Russia’s Itar-Tass news agency reported on 19 August that Roscosmos, the Russian space agency, had found sea plankton living on the outside of the ISS. It quoted the ISS mission chief for Roscomos, Vladimir Solovyov, who said they were found outside the Russian section of the ISS. This is surprising, as none of the astronauts or agencies involved put them there. Indeed, Nasa doesn’t quite believe it. Its spokesperson said that Nasa hadn’t heard any official reports from its Russian colleagues.

Plankton (from the Greek for “drifter”) are micro-organisms such as bacteria and algae that float around in water and are unable to swim against the current. We don’t know yet what kind of plankton Roscosmos claims to have found. Yet the assertion is plausible – if unlikely.

It’s increasingly becoming clear that space is a more hospitable environment than was assumed. It’s a mistake we can be forgiven for making – after all, for human-sized animals, space is a terrible place. Yet, for some organisms, it is no more challenging than some of earth’s more intimidating ecological niches, such as volcanic vents at the bottom of the oceans or Antarctica. The high radiation, lack of pressure and extremes of heat and cold in space are tough but not deadly to creatures that exist on the scale of fractions of a millimetre or less.

We know this because for years the ISS has been running experiments to test micro-organism hardiness. In 2008, bacteria living in rocks found in Devon were put outside the ISS and left there for 533 days. When the rocks were brought back to earth, the bacteria happily began multiplying again. These were ordinary Gloeocapsa cyanobacteria, of a kind found all over the world. Several other experiments – with lichen and with the particularly hard-to-kill tardigrades (eight-legged creatures known as “water bears”) – have also shown how some life forms can hibernate until conditions improve. This is why the panspermia hypothesis – that earth life originally came on an asteroid or comet – has been gaining traction in recent years.
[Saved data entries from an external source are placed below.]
(** X3: the remove icon of a chip calls [onValueChange] once, with the
    array without any occurrence of the chip's value and with every
    other value kept; it writes neither the open flag nor the filter
    text. *)
Theorem remove_chip (p : MultiSelect.Props) (w : UI) (x : string) :
  exists v',
    run (MultiSelect.handleRemoveValue p x) w
      = {| ui := w; calls := [OnValueChange v'] |} /\
    ~ In x v' /\
    (forall y, y <> x -> (In y v' <-> In y (MultiSelect.value p))) /\
    (List.length v' <= List.length (MultiSelect.value p))%nat /\
    (~ In x (MultiSelect.value p) -> v' = MultiSelect.value p).
Proof.
  exists (JS.without (MultiSelect.value p) x).
  refine (conj _ (conj _ (conj _ (conj _ _)))).
  - reflexivity.
  - rewrite In_without. tauto.
  - intros y Hne. rewrite In_without. tauto.
  - unfold JS.without. apply filter_length_le.
  - intros Hx. apply without_absent.
    destruct (JS.arrIncludes _ x) eqn:E; [|reflexivity].
    apply arrIncludes_In in E. contradiction.
Qed.

(** ** What the callbacks receive *)

(** X4: whatever the event, a value [Select] hands to [onValueChange]
    has passed the length guard: with a non-zero [maxLength] no commit,
    by an item click or by a creation, carries a longer value. *)
Theorem select_commits_within_maxLength
    (p : Select.Props) (w : UI) (e : Select.Event) (v : string) (m : Z) :
  Select.maxLength p = Some m ->
  m <> 0%Z ->
  In (OnValueChange v) (calls (run (Select.dispatch p w e) w)) ->
  (Z.of_nat (length v) <= m)%Z.
Proof.
  intros Hm Hm0 Hin.
  assert (G : JS.tooLong (Select.maxLength p) v = false).
  { revert Hin. destruct e; exec_select; case_flags; cbn; intros H;
      in_calls H; injection H as <-; assumption. }
  rewrite Hm in G. unfold JS.tooLong in G.
  destruct (Z.eqb_spec m 0) as [|_]; [contradiction|]. cbn in G.
  rewrite Z.gtb_ltb, Z.ltb_ge in G. exact G.
Qed.

(** Clicking "Option 2" in the demo's creatable [Select]: 8 code units
    against [maxLength = 20]. *)
Lemma select_commits_within_maxLength_demo :
  (Z.of_nat (length "Option 2") <=? 20)%Z = true.
Proof.
  apply Z.leb_le.
  refine (select_commits_within_maxLength (Demo.custom "") (Demo.opened "")
            (Select.ItemClick 1) "Option 2" 20 eq_refl _ _).
  - discriminate.
  - left. reflexivity.
Defined.

Lemma trimStart_fixed (s : string) :
  JS.trimStart s = s <->
  match s with EmptyString => True | String c _ => JS.isWhiteSpace c = false end.
Proof.
  destruct s as [|c s]; cbn; [tauto|].
  destruct (JS.isWhiteSpace c) eqn:E; split; try congruence; try reflexivity.
  intros H. pose proof (trimStart_length s) as L. rewrite H in L.
  cbn in L. lia.
Qed.

Lemma trimStart_idem (s : string) : JS.trimStart (JS.trimStart s) = JS.trimStart s.
Proof.
  induction s as [|c s IH]; [reflexivity|]. cbn.
  destruct (JS.isWhiteSpace c) eqn:E; [exact IH|]. cbn. rewrite E. reflexivity.
Qed.

Lemma trimEnd_cons (c : ascii) (s : string) :
  JS.trimEnd (String c s) =
    match JS.trimEnd s with
    | EmptyString =>
        if JS.isWhiteSpace c then EmptyString else String c EmptyString
    | r => String c r
    end.
Proof. reflexivity. Qed.

Lemma trimEnd_idem (s : string) : JS.trimEnd (JS.trimEnd s) = JS.trimEnd s.
Proof.
  induction s as [|c s IH]; [reflexivity|]. rewrite trimEnd_cons.
  destruct (JS.trimEnd s) as [|d r] eqn:E.
  - destruct (JS.isWhiteSpace c) eqn:Ec; [reflexivity|].
    rewrite trimEnd_cons. cbn. rewrite Ec. reflexivity.
  - rewrite trimEnd_cons, IH. reflexivity.
Qed.

Lemma trimEnd_keeps_start (s : string) :
  JS.trimStart s = s -> JS.trimStart (JS.trimEnd s) = JS.trimEnd s.
Proof.
  intros H. apply trimStart_fixed in H. apply trimStart_fixed.
  destruct s as [|c s]; [exact I|]. rewrite trimEnd_cons.
  destruct (JS.trimEnd s); [rewrite H|]; exact H.
Qed.

(** The result of [trim] has no white space at either end. *)
Lemma trim_clean (s : string) :
  JS.trimStart (JS.trim s) = JS.trim s /\ JS.trimEnd (JS.trim s) = JS.trim s.
Proof.
  unfold JS.trim. split.
  - apply trimEnd_keeps_start, trimStart_idem.
  - apply trimEnd_idem.
Qed.

(** X5: [onCreateOption] only ever receives the trimmed filter text of
    the render, and only when that text is non-empty, free of white
    space at both ends and within a non-zero [maxLength]; the same event
    always goes on to commit it, as the new value in [Select], appended
    to the array, where it was not yet present, in [MultiSelect]. *)
Theorem created_option_is_clean
    (sp : Select.Props) (mp : MultiSelect.Props) (w : UI) (t : string) :
  (forall e,
     In (OnCreateOption t) (calls (run (Select.dispatch sp w e) w)) ->
     t = JS.trim (inputValue w) /\ t <> "" /\
     JS.trimStart t = t /\ JS.trimEnd t = t /\
     JS.tooLong (Select.maxLength sp) t = false /\
     In (OnValueChange t) (calls (run (Select.dispatch sp w e) w)))
  /\
  (forall e,
     In (OnCreateOption t) (calls (run (MultiSelect.dispatch mp w e) w)) ->
     t = JS.trim (inputValue w) /\ t <> "" /\
     JS.trimStart t = t /\ JS.trimEnd t = t /\
     JS.tooLong (MultiSelect.maxLength mp) t = false /\
     ~ In t (MultiSelect.value mp) /\
     In (OnValueChange (MultiSelect.value mp ++ [t]))
        (calls (run (MultiSelect.dispatch mp w e) w))).
Proof.
  destruct (trim_clean (inputValue w)) as (Cs & Ce).
  split; intros e.
  - destruct e; exec_select; case_flags; cbn; intros H; in_calls H.
    all: injection H as <-.
    all: repeat match goal with
                | |- _ /\ _ => split
                end;
      try reflexivity; try assumption; try (cbn; tauto).
    all: apply truthy_nonempty; assumption.
  - destruct e; exec_multi; case_flags; cbn; intros H; in_calls H.
    all: injection H as <-.
    all: match goal with
         | E : (JS.truthy _ && negb (JS.arrIncludes _ _))%bool = true |- _ =>
             apply andb_true_iff in E; destruct E as (Et & En);
             apply negb_true_iff in En
         end.
    all: repeat match goal with
                | |- _ /\ _ => split
                end;
      try reflexivity; try assumption; try (cbn; tauto).
    all: try (apply truthy_nonempty; assumption).
    all: rewrite <- arrIncludes_In; congruence.
Qed.

(** Creating "Zig" in the demo's creatable [Select]. *)
Lemma created_option_is_clean_demo :
  "Zig" = JS.trim " Zig " /\ JS.tooLong (Some 20%Z) "Zig" = false.
Proof.
  destruct (proj1 (created_option_is_clean (Demo.custom "") (Demo.tags [])
                     (Demo.opened " Zig ") "Zig")
              (Select.KeyDown "Enter") (or_introl eq_refl))
    as (E & _ & _ & _ & G & _).
  exact (conj E G).
Defined.

(** X6: one event invokes each callback at most once. *)
Theorem one_call_per_event
    (sp : Select.Props) (mp : MultiSelect.Props) (w : UI) :
  (forall e,
     let trace := calls (run (Select.dispatch sp w e) w) in
     (List.length (valueChanges trace) <= 1)%nat /\
     (List.length (createdOptions trace) <= 1)%nat /\
     (List.length (openChanges trace) <= 1)%nat)
  /\
  (forall e,
     let trace := calls (run (MultiSelect.dispatch mp w e) w) in
     (List.length (valueChanges trace) <= 1)%nat /\
     (List.length (createdOptions trace) <= 1)%nat /\
     (List.length (openChanges trace) <= 1)%nat).
Proof.
  split; intros e.
  - destruct e; exec_select; case_flags; cbn; lia.
  - destruct e; exec_multi; case_flags; cbn; lia.
Qed.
If there are plankton living on the outside of the ISS, they could have come from a contaminated component, or been blasted on to the station by thrusters from a supply ship. Cleaning spacecraft is exceedingly difficult – Nasa is reasonably certain that its landers, including Viking and Curiosity, were probably not completely sterile when they were launched. Perhaps when human beings finally travel to Mars, we won’t be the first earthlings there. Some of our microscopic relatives could be waiting for us.